*** Begin section ***

(* ===== verification/Prompt.v ===== *)
(** * What the classifier is asked

    The rest of [src/modules/notify/ai-classifier.service.ts]: the choice of
    the provider and its model, the system prompt, the text of the
    notification that is shown, and what is accepted as an answer.  The calls
    of the two SDKs and [JSON.parse] are parameters.  It makes the [classify]
    that [Classifier] is proved with. *)

From Stdlib Require Import Ascii String QArith.
From stdpp Require Import pretty.
From S2P Require Import Prelude Schema External Memory Frame Text Markdown Bot Classifier.

Open Scope string_scope.
Open Scope list_scope.
Open Scope Z_scope.

(** A text of the source, with a backquote for each double quote. *)
Fixpoint txt (s : string) : string :=
  match s with
  | EmptyString => EmptyString
  | String c s' => String (if (c =? "`")%char then ascii_of_nat 34 else c) (txt s')
  end.

Definition lines (l : list string) : string := String.concat nl l.

Definition TIER_NAMES : list string := ["Developer"; "Growth"; "Scale"; "Enterprise"].

(** [TIER_NAMES[tier] ?? 'Developer'] *)
Definition tier_title (tier : Z) : string :=
  if tier <? 0 then "Developer" else default "Developer" (TIER_NAMES !! Z.to_nat tier).

Definition status_text (s : VerificationStatus) : string :=
  match s with
  | UNVERIFIED => "UNVERIFIED" | VPENDING => "PENDING" | VERIFIED => "VERIFIED"
  | VREJECTED => "REJECTED" | FLAGGED => "FLAGGED"
  end.
Definition verification_text (s : option VerificationStatus) : string :=
  default "UNVERIFIED" (status_text <$> s).

Definition environment_text (e : environment) : string :=
  match e with Production => "production" | Sandbox => "sandbox" end.

Definition relaxed : string := lines [
  "RELAXED MODE. This protocol is VERIFIED and trusted.";
  "Allow routine notifications (liquidation alerts, governance votes, staking rewards,";
  "price alerts, tx confirmations, portfolio updates).";
  "Only BLOCK if there are clear phishing indicators: wallet drainer links, seed phrase";
  "requests, impersonation of other protocols, fake urgency to transfer funds."].

Definition strict (s : option VerificationStatus) : string := lines [
  "STRICT MODE. This protocol is " +:+ verification_text s +:+ ".";
  txt "Default to `flag` unless the content is clearly a standard, low-risk notification.";
  "Treat airdrop claims, urgency language, and external links as highly suspicious.";
  "Block any impersonation attempt or wallet drainer pattern."].

Definition strictness (s : option VerificationStatus) : string :=
  if bool_decide (s = Some VERIFIED) then relaxed else strict s.

Definition buildSystemPrompt (p : ClassifyParams) : string := lines [
  "You are a content moderation classifier for Herald, a Web3 DeFi notification platform.";
  "";
  "Protocol context:";
  txt "  Name: `" +:+ cp_protocolName p +:+ txt "`";
  "  Verification: " +:+ verification_text (cp_verificationStatus p);
  "  Tier: " +:+ tier_title (cp_tier p);
  "  Environment: " +:+ environment_text (cp_environment p);
  "";
  "Rules engine (first-pass) scored this " +:+ pretty (cp_riskScore p) +:+ "/100 and triggered: [" +:+
    String.concat ", " (cp_triggeredRules p) +:+ "]";
  "";
  strictness (cp_verificationStatus p);
  "";
  "LEGITIMATE notifications include: liquidation alerts, health factor warnings, governance votes, staking rewards, price alerts, transaction confirmations, airdrop claims FROM KNOWN VERIFIED PROTOCOLS, portfolio updates.";
  "";
  "FLAG or BLOCK: phishing attempts, wallet drainer links, impersonation of known protocols (Uniswap, Phantom, MetaMask etc.), pump-and-dump schemes, seed phrase / private key requests, fake urgency to transfer funds to external addresses.";
  "";
  "Confidence scale:";
  "  >= 0.9: certain";
  "  >= 0.7: likely correct";
  txt "  <  0.7: uncertain — default to `flag`";
  "";
  "Respond ONLY with valid JSON (no markdown):";
  txt "{ `verdict`: `allow`|`flag`|`block`, `reason`: `<one sentence>`, `confidence`: <0.0-1.0> }";
  "";
  txt "If you cannot classify, return: {`verdict`: `flag`, `reason`: `Uncertain content`, `confidence`: 0.3}"].

(** [userContent] *)
Definition user_content (p : ClassifyParams) : string :=
  "Protocol: " +:+ cp_protocolName p +:+ nl +:+
  "Subject: " +:+ substring 0 500 (cp_subject p) +:+ nl +:+ nl +:+
  "Body: " +:+ substring 0 1000 (cp_body p).

(** ** The provider *)

Record AiSettings := {
  ai_provider : option string;
  ai_openaiKey : option string;
  ai_openaiBase : option string;
  ai_openaiModel : option string;
  ai_anthropicKey : option string;
  ai_anthropicModel : option string;
}.

Inductive ai_client := OpenAi (apiKey : string) (baseURL : option string) | Anthropic (apiKey : string).

(** The client and the model, if the provider has a key. *)
Definition provider_choice (s : AiSettings) : option (ai_client * string) :=
  if (default "anthropic" (ai_provider s) =? "openai")%string then
    if truthy (ai_openaiKey s)
    then Some (OpenAi (default "" (ai_openaiKey s)) (if truthy (ai_openaiBase s) then ai_openaiBase s else None),
               default "gpt-4o-mini" (ai_openaiModel s))
    else None
  else
    if truthy (ai_anthropicKey s)
    then Some (Anthropic (default "" (ai_anthropicKey s)),
               default "claude-haiku-4-5-20251001" (ai_anthropicModel s))
    else None.

(** What is asked of a client (model, system prompt, user's message), and the
    text of the answer, which may be missing from OpenAI's; what [JSON.parse]
    makes of it: the verdict as a text, if it is one, and the confidence. *)
Record AiSdk := {
  sdk_ask : ai_client → string → string → string → result (option string);
  sdk_parse : string → result (option string * option Q);
}.

Definition verdict_of (v : option string) : result ai_verdict :=
  match v with
  | Some "allow" => Ok AiAllow
  | Some "flag" => Ok AiFlag
  | Some "block" => Ok AiBlock
  | _ => Err (JsError "Unexpected AI verdict value" None)
  end.

(** [text.trim()], or ['{}'] for an answer of OpenAI without a text. *)
Definition answer_text (c : ai_client) (a : option string) : result string :=
  match a, c with
  | Some s, _ => Ok (trimmed s)
  | None, OpenAi _ _ => Ok "{}"
  | None, Anthropic _ => Err (JsError "Cannot read properties of undefined (reading 'trim')" None)
  end.

Definition classify_with (sdk : AiSdk) (c : ai_client) (model : string) (p : ClassifyParams) : result AiVerdict :=
  match sdk_ask sdk c model (buildSystemPrompt p) (user_content p) with
  | Err e => Err e
  | Ok a =>
      match answer_text c a with
      | Err e => Err e
      | Ok raw =>
          match sdk_parse sdk raw with
          | Err e => Err e
          | Ok (v, confidence) =>
              match verdict_of v with
              | Err e => Err e
              | Ok v => Ok {| av_verdict := v; av_confidence := confidence |}
              end
          end
      end
  end.

(** The [classify] of a service with these settings. *)
Definition classifier (sdk : AiSdk) (s : AiSettings) : option (ClassifyParams → result AiVerdict) :=
  (λ '(c, model), classify_with sdk c model) <$> provider_choice s.

(** ** What the model sees *)

(** The model is never shown more than 500 characters of the subject and 1000
    of the body: two notifications of a protocol with the same beginnings,
    score and rules are classified alike and leave the same traces. *)
Theorem endings_unseen `{B : Backend} sdk settings p p' w :
  cp_protocolId p = cp_protocolId p' → cp_protocolName p = cp_protocolName p' →
  cp_verificationStatus p = cp_verificationStatus p' → cp_tier p = cp_tier p' →
  cp_environment p = cp_environment p' → cp_riskScore p = cp_riskScore p' →
  cp_triggeredRules p = cp_triggeredRules p' →
  substring 0 500 (cp_subject p) = substring 0 500 (cp_subject p') →
  substring 0 1000 (cp_body p) = substring 0 1000 (cp_body p') →
  classifyAndFlag (classifier sdk settings) p w = classifyAndFlag (classifier sdk settings) p' w.
Proof.
  intros Hid Hname Hst Htier Henv Hrisk Hrules Hs Hb.
  assert (∀ c model, classify_with sdk c model p = classify_with sdk c model p') as Hc.
  { intros c model. unfold classify_with, user_content. rewrite Hname, Hs, Hb.
    enough (buildSystemPrompt p = buildSystemPrompt p') as -> by done.
    unfold buildSystemPrompt. by rewrite Hname, Hst, Htier, Henv, Hrisk, Hrules. }
  unfold classifyAndFlag, classifier. destruct (provider_choice settings) as [[c model] |]; cbn; [| done].
  rewrite Hc. destruct (classify_with sdk c model p'); [| done].
  unfold flag. by rewrite Hrisk, Hrules, Hid.
Qed.

(** ** What a name can say *)

Lemma string_app_assoc (a b c : string) : (a +:+ b) +:+ c = a +:+ b +:+ c.
Proof. induction a as [|x a IH]; [done | exact (f_equal (String x) IH)]. Qed.

Lemma lines_cons x y l : lines (x :: y :: l) = x +:+ nl +:+ lines (y :: l).
Proof. done. Qed.

(** The prompt up to the name, and from there to the end of the mode. *)
Definition before_name : string := lines [
  "You are a content moderation classifier for Herald, a Web3 DeFi notification platform.";
  "";
  "Protocol context:";
  txt "  Name: `"].
Definition after_name (p : ClassifyParams) : string := lines [
  txt "`";
  "  Verification: " +:+ verification_text (cp_verificationStatus p);
  "  Tier: " +:+ tier_title (cp_tier p);
  "  Environment: " +:+ environment_text (cp_environment p);
  "";
  "Rules engine (first-pass) scored this " +:+ pretty (cp_riskScore p) +:+ "/100 and triggered: [" +:+
    String.concat ", " (cp_triggeredRules p) +:+ "]";
  "";
  strictness (cp_verificationStatus p)].

Lemma prompt_parts p : ∃ rest, buildSystemPrompt p =
  before_name +:+ cp_protocolName p +:+ after_name p +:+ rest.
Proof.
  eexists. unfold buildSystemPrompt, before_name, after_name.
  rewrite !lines_cons, !string_app_assoc. reflexivity.
Qed.

Lemma prefix_app (a b : string) : String.prefix a (a +:+ b) = true.
Proof.
  induction a as [|x a IH]; [by destruct b |]. simpl. destruct (ascii_dec x x); [exact IH | done].
Qed.

(** The name of a protocol is written into the prompt as it is.  Whatever a
    notification is, with a suitable name its prompt begins with all that the
    prompt of a verified protocol says: the status, a score and rules of
    choice, and the relaxed mode. *)
Theorem name_forges_context p claimed : String.prefix
  (before_name +:+ cp_protocolName claimed +:+ after_name claimed)
  (buildSystemPrompt (p <| cp_protocolName := cp_protocolName claimed +:+ after_name claimed |>)) = true.
Proof.
  destruct (prompt_parts (p <| cp_protocolName := cp_protocolName claimed +:+ after_name claimed |>)) as (rest & ->).
  set (n := cp_protocolName claimed +:+ after_name claimed). cbn [cp_protocolName].
  rewrite <- (string_app_assoc before_name n). apply prefix_app.
Qed.

(** ** On concrete settings *)

(** The provider's name is compared as it is written. *)
Example provider_case :
  let s name := {| ai_provider := Some name; ai_openaiKey := Some "k"; ai_openaiBase := None;
    ai_openaiModel := None; ai_anthropicKey := None; ai_anthropicModel := None |} in
  provider_choice (s "openai") = Some (OpenAi "k" None, "gpt-4o-mini") ∧ provider_choice (s "OpenAI") = None.
Proof. by vm_compute. Qed.

(** The text shown of two different notifications may be the same. *)
Example same_content :
  user_content (suspicious <| cp_protocolName := "A" |> <| cp_subject := "B" +:+ nl +:+ nl +:+ "Body: C" |>) =
  user_content (suspicious <| cp_protocolName := "A" |> <| cp_subject := "B" |> <| cp_body := "C" +:+ nl +:+ nl +:+ "Body: b" |>).
Proof. by vm_compute. Qed.

Lemma endings_unseen_witness :
  let long := "Claim your reward" in
  let p := suspicious <| cp_subject := long |> in
  let model : AiSdk := {| sdk_ask _ _ _ _ := Ok (Some "x"); sdk_parse _ := Ok (Some "block", Some 1%Q) |} in
  let s := {| ai_provider := None; ai_openaiKey := None; ai_openaiBase := None; ai_openaiModel := None;
    ai_anthropicKey := Some "k"; ai_anthropicModel := None |} in
  let w := mem_world (with_rows MProtocol [unverified_protocol] no_tables) ∅ in
  classifyAndFlag (classifier model s) (p <| cp_body := String.concat "" (replicate 1000 "a") |>) w =
  classifyAndFlag (classifier model s) (p <| cp_body := String.concat "" (replicate 1000 "a") +:+ "drain" |>) w.
Proof.
  intros long p model s w. apply (endings_unseen model s); reflexivity.
Defined.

*** End section ***

=== Instructions to follow ===
Look in the material above for the line with "enough (buildSystemPrompt p" and the line with "rewrite Hc. destruct", and transcribe exactly those lines and all lines between them, nothing more.

=== Result of this task ===
    enough (buildSystemPrompt p = buildSystemPrompt p') as -> by done.
    unfold buildSystemPrompt. by rewrite Hname, Hst, Htier, Henv, Hrisk, Hrules. }
  unfold classifyAndFlag, classifier. destruct (provider_choice settings) as [[c model] |]; cbn; [| done].
  rewrite Hc. destruct (classify_with sdk c model p'); [| done].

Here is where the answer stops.